*** Material for this task Section Begins ***

(* ===== verification/Account.v ===== *)
(** The accounts a pipe's descriptor admits, its client runs as and this
    process runs as ([src/pipe/windows/account.rs]), as the calls into
    Windows they are read by. *)

From Stdlib Require Import String.
From stdpp Require Import gmap.
From S2P Require Import Prelude Text Errors Windows.
Import Win.

Module Account.

(** [u32::div_ceil], of an unsigned. *)
Definition div_ceil (n d : Z) : Z := (n + d - 1) / d.

(** An [i32] of the four octets Windows wrote. *)
Definition i32_of (bs : bytes) : Z :=
  let n := default 0 (head (words (ztake 4 bs))) in if n <? 2 ^ 31 then n else n - 2 ^ 32.

Definition IDENTIFICATION : Z := 1.

Section account.
Context `{System} `{WideCode}.

Definition unknown (what : bytes) (code : Z) : bytes := what ++ lit ": " ++ os_error_text code.

Definition user (token : Z) : prog (result bytes (list Z)) :=
  asked <~~ call (GetTokenInformation token TokenUser (mkRoom 0 0)) ;;
  let size := written asked in
  let room := 8 * Z.max 1 (div_ceil size 8) in
  read <~~ call (GetTokenInformation token TokenUser (mkRoom room size)) ;;
  match failed read with
  | Some code => Ret (Err (unknown (lit "the caller's token names no user") code))
  | None =>
      let sid := zdrop (sid_at read) (content read) in
      length <~~ call (GetLengthSid sid) ;;
      _ <~~ call (Must (length <= len sid /\ length <= 4 * div_ceil length 4)) ;;
      Ret (Ok (words (ztake length sid)))
  end.

Definition user_and_level (token : Z) : prog (result bytes (list Z * Z)) :=
  sid <~? user token ;;
  read <~~ call (GetTokenInformation token TokenImpersonationLevel (mkRoom 4 4)) ;;
  match failed read with
  | Some code => Ret (Err (unknown (lit "the caller's token names no level") code))
  | None => Ret (Ok (sid, i32_of (content read)))
  end.

Definition impersonated : prog (result bytes (list Z * Z)) :=
  opened <~~ call OpenThreadToken ;;
  match opened with
  | Err code => Ret (Err (unknown (lit "the thread holds no caller's token") code))
  | Ok token =>
      read <~~ user_and_level token ;;
      _ <~~ call (CloseHandle token) ;;
      Ret read
  end.

Definition running_as : prog (result bytes (list Z)) :=
  opened <~~ call OpenProcessToken ;;
  match opened with
  | Err code => Ret (Err (unknown (lit "this process's token does not open") code))
  | Ok token =>
      read <~~ user token ;;
      _ <~~ call (CloseHandle token) ;;
      Ret read
  end.

Definition account_name (sid : list Z) : prog (result bytes bytes) :=
  asked <~~ call (LookupAccountSid sid (mkRoom 0 0) (mkRoom 0 0)) ;;
  let name_size := first_size asked in
  let domain_size := second_size asked in
  named <~~ call (LookupAccountSid sid (mkRoom (Z.max name_size 1) name_size) (mkRoom (Z.max domain_size 1) domain_size)) ;;
  match missed named with
  | Some code => Ret (Err (unknown (lit "no account has the caller's identifier") code))
  | None =>
      _ <~~ call (Must (first_size named <= len (first named) /\ second_size named <= len (second named))) ;;
      let name := utf16_lossy (ztake (first_size named) (first named)) in
      let domain := utf16_lossy (ztake (second_size named) (second named)) in
      Ret (Ok (match domain with [] => name | _ => domain ++ lit "\" ++ name end))
  end.

(** How many units come before the first NUL. *)
Fixpoint wide_length (held : list Z) : Z :=
  match held with
  | [] => 0
  | u :: held => if u =? 0 then 0 else 1 + wide_length held
  end.

Definition account_sid (name : bytes) : prog (result bytes bytes) :=
  match wide_encode name with
  | Err why => Ret (Err why)
  | Ok wide =>
      asked <~~ call (LookupAccountName wide (mkRoom 0 0) (mkRoom 0 0)) ;;
      let sid_size := first_size asked in
      let domain_size := second_size asked in
      found <~~ call (LookupAccountName wide
        (mkRoom (4 * Z.max 1 (div_ceil sid_size 4)) sid_size) (mkRoom (Z.max domain_size 1) domain_size)) ;;
      match missed found with
      | Some code =>
          Ret (Err (lit "Windows knows no account or group called " ++ [34] ++ name ++ [34] ++ lit ": " ++ os_error_text code))
      | None =>
          written <~~ call (ConvertSidToStringSid (first found)) ;;
          match written with
          | Err code => Ret (Err (unknown (lit "the identifier has no text") code))
          | Ok text =>
              held <~~ call (Memory text) ;;
              _ <~~ call (Must (wide_length held < len held)) ;;
              let written := wide_decode (ztake (wide_length held) held) in
              _ <~~ call (LocalFree text) ;;
              Ret (Ok written)
          end
      end
  end.

(** ** Each is safe

    Each leaves the handles and the memory as they were, its own closed and
    freed. *)

Lemma div_ceil_room n d : 0 <= n -> 0 < d -> n <= d * div_ceil n d.
Proof. intros Hn Hd. unfold div_ceil. pose proof (Z.div_mod (n + d - 1) d ltac:(lia)). pose proof (Z.mod_pos_bound (n + d - 1) d Hd). lia. Qed.

(** Every room of a call is as large as the call is told. *)
Ltac roomy := unfold fits; cbn; lia.

(** What a sized read asks for is room it has. *)
Lemma sized_fits size d : 0 <= size -> 0 < d -> fits (mkRoom (d * Z.max 1 (div_ceil size d)) size).
Proof. intros Hs Hd. unfold fits. cbn. pose proof (div_ceil_room size d Hs Hd). nia. Qed.

Lemma opens_sid_words sid : opens_sid sid -> sid_words (words (ztake (sid_length sid) sid)).
Proof.
  intros (Ho & (n & Hn) & Hl). assert (0 <= n < 256) as Hb by (eapply Forall_lookup_1 in Ho; [|exact Hn]; exact Ho).
  assert (sid_length sid = 8 + 4 * n) as Hlen by (unfold sid_length; by rewrite Hn).
  assert (ztake (sid_length sid) sid !! 1%nat = Some n) as Htn by (unfold ztake; rewrite lookup_take_lt; [done|lia]).
  exists (ztake (sid_length sid) sid). split_and!; [by apply Forall_ztake|by exists n| |done].
  rewrite len_ztake by lia. unfold sid_length at 1. by rewrite Htn.
Qed.

Lemma user_safe token s : handles s !! token = Some Token ->
  safe (user token) s (fun r s' => s' = s /\ match r with Ok sid => sid_words sid | Err _ => True end).
Proof.
  intros Ht. unfold user. apply safe_call; [split; [done|roomy]|].
  intros asked s1 (-> & _ & Hw & _). apply safe_call; [split; [done|apply sized_fits; lia]|].
  intros read s2 (-> & Ho & _ & Hread). destruct (failed read) as [code|]; [by split|].
  destruct (Hread eq_refl) as (Hlen & Hat & Hsid). apply safe_call; [done|]. intros length s3 (-> & ->).
  destruct (Hsid) as (_ & (n & Hn) & Hl). apply safe_call.
  { split; [done|]. apply div_ceil_room; [|lia]. unfold sid_length. rewrite Hn. cbn.
    assert (is_octet n) as Hon by (eapply Forall_lookup_1; [apply Forall_zdrop, Ho|exact Hn]). unfold is_octet in Hon. lia. }
  intros ? s4 ->. split; [done|]. by apply opens_sid_words.
Qed.

Lemma user_and_level_safe token s : handles s !! token = Some Token ->
  safe (user_and_level token) s (fun r s' => s' = s /\ match r with Ok (sid, _) => sid_words sid | Err _ => True end).
Proof.
  intros Ht. unfold user_and_level. eapply safe_then; [by apply user_safe|]. intros [sid|why] s1 (-> & Hsid); [|by split].
  apply safe_call; [split; [done|roomy]|]. intros read s2 (-> & _). by destruct (failed read).
Qed.

Lemma token_safe {A} (c : Call (result Z Z)) (failing : Z -> A) (what : Z -> prog A) s (Q : A -> t -> Prop) :
  grounded s -> requires c s -> answers c s = made Token s ->
  (forall code, Q (failing code) s) ->
  (forall token s1, handles s !! token = None -> s1 = with_handles <[token := Token]> s ->
    safe (what token) s1 (fun r s' => s' = s1 /\ Q r s)) ->
  safe (opened <~~ call c ;;
        match opened with
        | Err code => Ret (failing code)
        | Ok token => read <~~ what token ;; _ <~~ call (CloseHandle token) ;; Ret read
        end) s Q.
Proof.
  intros Hg Hr Ha Hf Hw. apply safe_call; [done|]. rewrite Ha. intros [token|code] s1; cbn [made]; [|intros ->; apply Hf].
  intros [Hfresh ->]. eapply safe_then; [by eapply Hw|]. intros read s2 [-> HQ]. apply safe_call; [by apply may_close|].
  intros ? s3 ->. by rewrite closed_again.
Qed.

Lemma impersonated_safe s : grounded s ->
  safe impersonated s (fun r s' => s' = s /\ match r with Ok (sid, _) => sid_words sid | Err _ => True end).
Proof.
  intros Hg. unfold impersonated. apply (token_safe OpenThreadToken (fun code => Err (unknown _ code)) user_and_level); [done..|].
  intros token s1 Hfresh ->. eapply safe_weaken; [apply user_and_level_safe; cbn; apply lookup_insert_eq|]. by intros r s' [-> H1].
Qed.

Lemma running_as_safe s : grounded s ->
  safe running_as s (fun r s' => s' = s /\ match r with Ok sid => sid_words sid | Err _ => True end).
Proof.
  intros Hg. unfold running_as. apply (token_safe OpenProcessToken (fun code => Err (unknown _ code)) user); [done..|].
  intros token s1 Hfresh ->. eapply safe_weaken; [apply user_safe; cbn; apply lookup_insert_eq|]. by intros r s' [-> H1].
Qed.

Lemma account_name_safe sid s : sid_words sid -> safe (account_name sid) s (fun _ s' => s' = s).
Proof.
  intros Hs. apply sid_words_open in Hs. unfold account_name. apply safe_call; [split; [done|split; roomy]|].
  intros asked s1 (-> & Hn & Hd & _). apply safe_call; [split; [done|split; roomy]|].
  intros named s2 (-> & _ & _ & Hok). destruct (missed named); [done|]. destruct (Hok eq_refl) as [[H1 H2] [H3 H4]]. cbn [told holds] in H1, H2, H3, H4.
  apply safe_call; [cbn; lia|]. by intros ? s3 ->.
Qed.

Lemma wide_length_ends held : 0 ∈ held -> wide_length held < len held.
Proof.
  induction held as [|u held IH]; [by intros ?%not_elem_of_nil|]. cbn [wide_length]. rewrite len_cons, elem_of_cons.
  pose proof (len_nonneg held). destruct (Z.eqb_spec u 0); [lia|]. intros [?|Hin]; [congruence|]. specialize (IH Hin). lia.
Qed.

Lemma account_sid_safe name s : safe (account_sid name) s (fun _ s' => s' = s).
Proof.
  unfold account_sid. destruct (wide_encode name) as [wide|why] eqn:Hw; [|done]. apply encode_ends in Hw.
  apply safe_call; [split; [done|split; roomy]|]. intros asked s1 (-> & Hn & Hd & _).
  apply safe_call; [split; [done|split; [apply sized_fits; lia|roomy]]|].
  intros found s2 (-> & _ & _ & Hok). destruct (missed found); [done|]. apply safe_call; [by apply Hok|].
  intros [text|code] s3; cbn [gave]; [|by intros ->]. intros (Hp & held & Hnul & ->).
  apply safe_call; [cbn; rewrite lookup_insert_eq; by eexists|]. intros held' s4 (-> & Hh). cbn in Hh. rewrite lookup_insert_eq in Hh.
  injection Hh as <-. apply safe_call; [by apply wide_length_ends|]. intros ? s5 ->.
  apply safe_call; [cbn; rewrite lookup_insert_eq; by eexists|]. intros ? s6 ->. by apply freed_again.
Qed.
End account.
End Account.
(* ===== verification/WinPipe.v ===== *)
(** A named pipe on Windows, call by call ([src/pipe/windows.rs]): the pipe
    made, its clients accepted, one connection's life, and what closes what.
    [Pipe] is the same code where each call's answer is given. *)

From Stdlib Require Import String.
From stdpp Require Import gmap.
From S2P Require Import Prelude Text Errors Windows Account Sddl Pipe PipeCalls.
Import Win.

Module WinPipe.

Definition BUFFER : Z := 64 * 1024.
Definition NotFound : ErrorKind := OtherKind 2.
Definition Other : ErrorKind := OtherKind 0.

Record Listener : Type := mkListener { wide : list Z; descriptor : Z; next : Z * Z }.

Record Stream : Type := mkStream {
  pipe : Z;
  event : Z;
  (** The lock shared with what cancels it. *)
  open : Z;
  made : bool;
  read_ahead : bytes;
}.

Definition with_ahead (ahead : bytes) (self : Stream) : Stream :=
  mkStream (pipe self) (event self) (open self) (made self) ahead.

(** [Stream::new]. *)
Definition new (pipe event : Z) (made : bool) : prog Stream :=
  open <~~ call (LockMake (Some pipe)) ;;
  Ret (mkStream pipe event open made []).

Section pipe.
Context `{System} `{WideCode}.

Fixpoint admit_each (admit_ : list bytes) (sddl : bytes) : prog (result bytes bytes) :=
  match admit_ with
  | [] => Ret (Ok sddl)
  | name :: admit_ =>
      sid <~? Account.account_sid name ;;
      admit_each admit_ (sddl ++ lit "(A;;" ++ Pipe.ADMITTED ++ lit ";;;" ++ sid ++ lit ")")
  end.

Definition openers (admit_ : list bytes) : prog (result bytes bytes) := admit_each admit_ Pipe.OPENERS.

Definition running_as : prog (result bytes bytes) :=
  sid <~? Account.running_as ;; Account.account_name sid.

Definition other (r : result bytes (list Z)) : result Failed (list Z) := map_err (Said Other) r.

(** [wide_path], of a path's units. *)
Definition wide_path (path : list Z) : result Failed (list Z) := other (wide_terminated path).

Definition bind (path : list Z) (admit_ : list bytes) : prog (result Failed Listener) :=
  admitted <~~ openers admit_ ;;
  match (let? sddl := map_err (Said NotFound) admitted in
         let? sddl := other (wide_encode sddl) in
         let? wide := wide_path path in Ok (sddl, wide)) with
  | Err refused => Ret (Err refused)
  | Ok (sddl, wide) =>
      descriptor <~? Instance.from_sddl sddl ;;
      made <~~ Instance.instance wide descriptor true BUFFER ;;
      match made with
      | Err error => _ <~~ Instance.drop_descriptor descriptor ;; Ret (Err error)
      | Ok first =>
          event <~~ PipeIo.new_event ;;
          match event with
          | Err error =>
              _ <~~ call (CloseHandle first) ;;
              _ <~~ Instance.drop_descriptor descriptor ;;
              Ret (Err error)
          | Ok event => Ret (Ok (mkListener wide descriptor (first, event)))
          end
      end
  end.

(** The connection, or its failure, and the listener after it. *)
Definition accept (self : Listener) (within : option Duration) : prog (result Failed Stream * Listener) :=
  came <~~ Instance.connected (next self).1 (next self).2 within ;;
  match came with
  | Err error => Ret (Err error, self)
  | Ok _ =>
      made <~~ Instance.instance (wide self) (descriptor self) false BUFFER ;;
      match made with
      | Err error => Ret (Err error, self)
      | Ok after =>
          event <~~ PipeIo.new_event ;;
          match event with
          | Err error => _ <~~ call (CloseHandle after) ;; Ret (Err error, self)
          | Ok event =>
              let '(reached, its) := next self in
              stream <~~ new reached its true ;;
              Ret (Ok stream, mkListener (wide self) (descriptor self) (after, event))
          end
      end
  end.

(** A listener's fields, dropped in turn. *)
Definition drop_listener (self : Listener) : prog unit :=
  _ <~~ Instance.drop_descriptor (descriptor self) ;;
  _ <~~ call (CloseHandle (next self).1) ;;
  call (CloseHandle (next self).2).

(** [Stream::drop], then its fields. *)
Definition drop_stream (self : Stream) : prog unit :=
  _ <~~ call (LockWrite (open self) None) ;;
  _ <~~ call (CloseHandle (pipe self)) ;;
  call (CloseHandle (event self)).

(** [io::Error]'s [{}]. *)
Definition shown (e : Failed) : bytes := io_text (io_error_of e).

(** The first of what the client sent, where nothing was read ahead. *)
Definition hear (self : Stream) : prog (result bytes unit * Stream) :=
  match read_ahead self with
  | [] =>
      read <~~ PipeIo.read (pipe self) (event self) 64 ;;
      match read with
      | Err error => Ret (Err (Pipe.sent_nothing ++ lit ": " ++ shown error), self)
      | Ok [] => Ret (Err Pipe.sent_nothing, self)
      | Ok first => Ret (Ok tt, with_ahead first self)
      end
  | _ => Ret (Ok tt, self)
  end.

Definition lent (self : Stream) : prog (result bytes (list Z * Z) * Stream) :=
  if negb (made self) then Ret (Err Pipe.client's_end, self)
  else
    heard <~~ hear self ;;
    match heard with
    | (Err why, self) => Ret (Err why, self)
    | (Ok _, self) =>
        stood <~~ Instance.impersonating (pipe self) Account.impersonated ;;
        Ret (match stood with
             | Err error => Err (Pipe.not_known (shown error))
             | Ok (Err why) => Err (Pipe.not_known why)
             | Ok (Ok lent) => Ok lent
             end, self)
    end.

Definition caller (self : Stream) (names : Pipe.Names) : prog (result bytes bytes * Stream * Pipe.Names) :=
  asked <~~ lent self ;;
  match asked with
  | (Err why, self) => Ret (Err why, self, names)
  | (Ok (sid, _), self) =>
      match names !! sid with
      | Some name => Ret (Ok name, self, names)
      | None =>
          named <~~ Account.account_name sid ;;
          match named with
          | Err why => Ret (Err why, self, names)
          | Ok name =>
              let names := if Pipe.KEPT_NAMES <=? Z.of_nat (size names) then ∅ else names in
              Ret (Ok name, self, <[sid := name]> names)
          end
      end
  end.

Definition peer_process (self : Stream) : prog (option Z) :=
  if made self then
    process <~~ Instance.client_process (pipe self) ;;
    Ret match process with Ok id => Some id | Err _ => None end
  else Ret None.

(** As much of what was read ahead as a buffer of [room] takes. *)
Definition hand_out (room : Z) (self : Stream) (ahead : bytes) : result Failed bytes * Stream :=
  (Ok (ztake room ahead), with_ahead (zdrop room ahead) self).

(** [read], into a buffer of [room]. *)
Definition read (self : Stream) (room : Z) : prog (result Failed bytes * Stream) :=
  match read_ahead self with
  | [] =>
      if Pipe.READ <=? room then
        got <~~ PipeIo.read (pipe self) (event self) room ;; Ret (got, self)
      else
        got <~~ PipeIo.read (pipe self) (event self) Pipe.READ ;;
        match got with
        | Err error => Ret (Err error, self)
        | Ok [] => Ret (Ok [], self)
        | Ok got => Ret (hand_out room self got)
        end
  | ahead => Ret (hand_out room self ahead)
  end.

Definition write (self : Stream) (bs : bytes) : prog (result Failed Z) := PipeIo.write (pipe self) (event self) bs.

(** [Stream::cancel]: a [Cancel] shares the lock, and may outlive the
    connection. *)
Record Cancel : Type := mkCancel { shared : Z }.
Definition cancel (self : Stream) : Cancel := mkCancel (open self).
Definition cancel_cancel (self : Cancel) : prog unit := PipeIo.cancel (shared self).

Definition busy : Failed := Said TimedOut (lit "every instance of the pipe is busy").

(** The loop of [connect], [turns] of it: [None] where it still waits. *)
Fixpoint connect_turns (turns : nat) (wide : list Z) (until : option Z) : prog (option (result Failed Stream)) :=
  match turns with
  | O => Ret None
  | S turns =>
      opened <~~ PipeClient.open_identifying wide ;;
      match opened with
      | Some (Err error) => Ret (Some (Err error))
      | Some (Ok handle) =>
          event <~~ PipeIo.new_event ;;
          match event with
          | Err error => _ <~~ call (CloseHandle handle) ;; Ret (Some (Err error))
          | Ok event => stream <~~ new handle event false ;; Ret (Some (Ok stream))
          end
      | None =>
          left_ <~~ match until with
                   | None => Ret None
                   | Some until => now <~~ call Now ;; Ret (Some (Z.max 0 (until - now)))
                   end ;;
          if bool_decide (left_ = Some 0) then Ret (Some (Err busy))
          else
            free <~~ PipeClient.wait_free wide left_ ;;
            if free : bool then connect_turns turns wide until else Ret (Some (Err busy))
      end
  end.

Definition connect (turns : nat) (path : list Z) (patience : option Duration) : prog (option (result Failed Stream)) :=
  match wide_path path with
  | Err error => Ret (Some (Err error))
  | Ok wide =>
      until <~~ match patience with
                | None => Ret None
                | Some patience => now <~~ call Now ;; Ret (Some (now + patience))
                end ;;
      connect_turns turns wide until
  end.

(** Whatever the system answers of the accounts named, what is written admits
    the maker, the system, the administrators and one identifier for each of
    them, with the rights [Pipe.only_the_admitted_open] reads. *)
Lemma admit_each_writes admit_ : forall sddl s r s', comes (admit_each admit_ sddl) s r s' ->
  match r with
  | Ok d => exists sids, length sids = length admit_ /\ d = sddl ++ concat (map (Sddl.entry Pipe.ADMITTED) sids)
  | Err _ => True
  end.
Proof.
  induction admit_ as [|name admit_ IH]; intros sddl s r s'; cbn [admit_each].
  - intros [<- <-]. exists []. cbn. by rewrite app_nil_r.
  - intros (named & s1 & _ & Hc)%comes_bind. destruct named as [sid|why]; [|by destruct Hc as [<- <-]].
    apply IH in Hc. destruct r as [d|]; [|done]. destruct Hc as (sids & Hl & ->). exists (sid :: sids). cbn [length map concat].
    split; [by rewrite Hl|]. unfold Sddl.entry at 2. by rewrite <- !app_assoc.
Qed.

Lemma openers_write admit_ s r s' : comes (openers admit_) s r s' ->
  match r with
  | Ok d => exists sids, length sids = length admit_ /\ d = Pipe.OPENERS ++ concat (map (Sddl.entry Pipe.ADMITTED) sids)
  | Err _ => True
  end.
Proof. apply admit_each_writes. Qed.
End pipe.
End WinPipe.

*** Material for this task Section Ends ***

**About this exercise:** Restate word for word the entries above, starting at the line with "Definition impersonated : prog" and ending at the line with "let sid_size := first_size asked in", inclusive, and no others.

**Solution to the problem:**
Definition impersonated : prog (result bytes (list Z * Z)) :=
  opened <~~ call OpenThreadToken ;;
  match opened with
  | Err code => Ret (Err (unknown (lit "the thread holds no caller's token") code))
  | Ok token =>
      read <~~ user_and_level token ;;
      _ <~~ call (CloseHandle token) ;;
      Ret read
  end.

Definition running_as : prog (result bytes (list Z)) :=
  opened <~~ call OpenProcessToken ;;
  match opened with
  | Err code => Ret (Err (unknown (lit "this process's token does not open") code))
  | Ok token =>
      read <~~ user token ;;
      _ <~~ call (CloseHandle token) ;;
      Ret read
  end.

Definition account_name (sid : list Z) : prog (result bytes bytes) :=
  asked <~~ call (LookupAccountSid sid (mkRoom 0 0) (mkRoom 0 0)) ;;
  let name_size := first_size asked in
  let domain_size := second_size asked in
  named <~~ call (LookupAccountSid sid (mkRoom (Z.max name_size 1) name_size) (mkRoom (Z.max domain_size 1) domain_size)) ;;
  match missed named with
  | Some code => Ret (Err (unknown (lit "no account has the caller's identifier") code))
  | None =>
      _ <~~ call (Must (first_size named <= len (first named) /\ second_size named <= len (second named))) ;;
      let name := utf16_lossy (ztake (first_size named) (first named)) in
      let domain := utf16_lossy (ztake (second_size named) (second named)) in
      Ret (Ok (match domain with [] => name | _ => domain ++ lit "\" ++ name end))
  end.

(** How many units come before the first NUL. *)
Fixpoint wide_length (held : list Z) : Z :=
  match held with
  | [] => 0
  | u :: held => if u =? 0 then 0 else 1 + wide_length held
  end.

Definition account_sid (name : bytes) : prog (result bytes bytes) :=
  match wide_encode name with
  | Err why => Ret (Err why)
  | Ok wide =>
      asked <~~ call (LookupAccountName wide (mkRoom 0 0) (mkRoom 0 0)) ;;
      let sid_size := first_size asked in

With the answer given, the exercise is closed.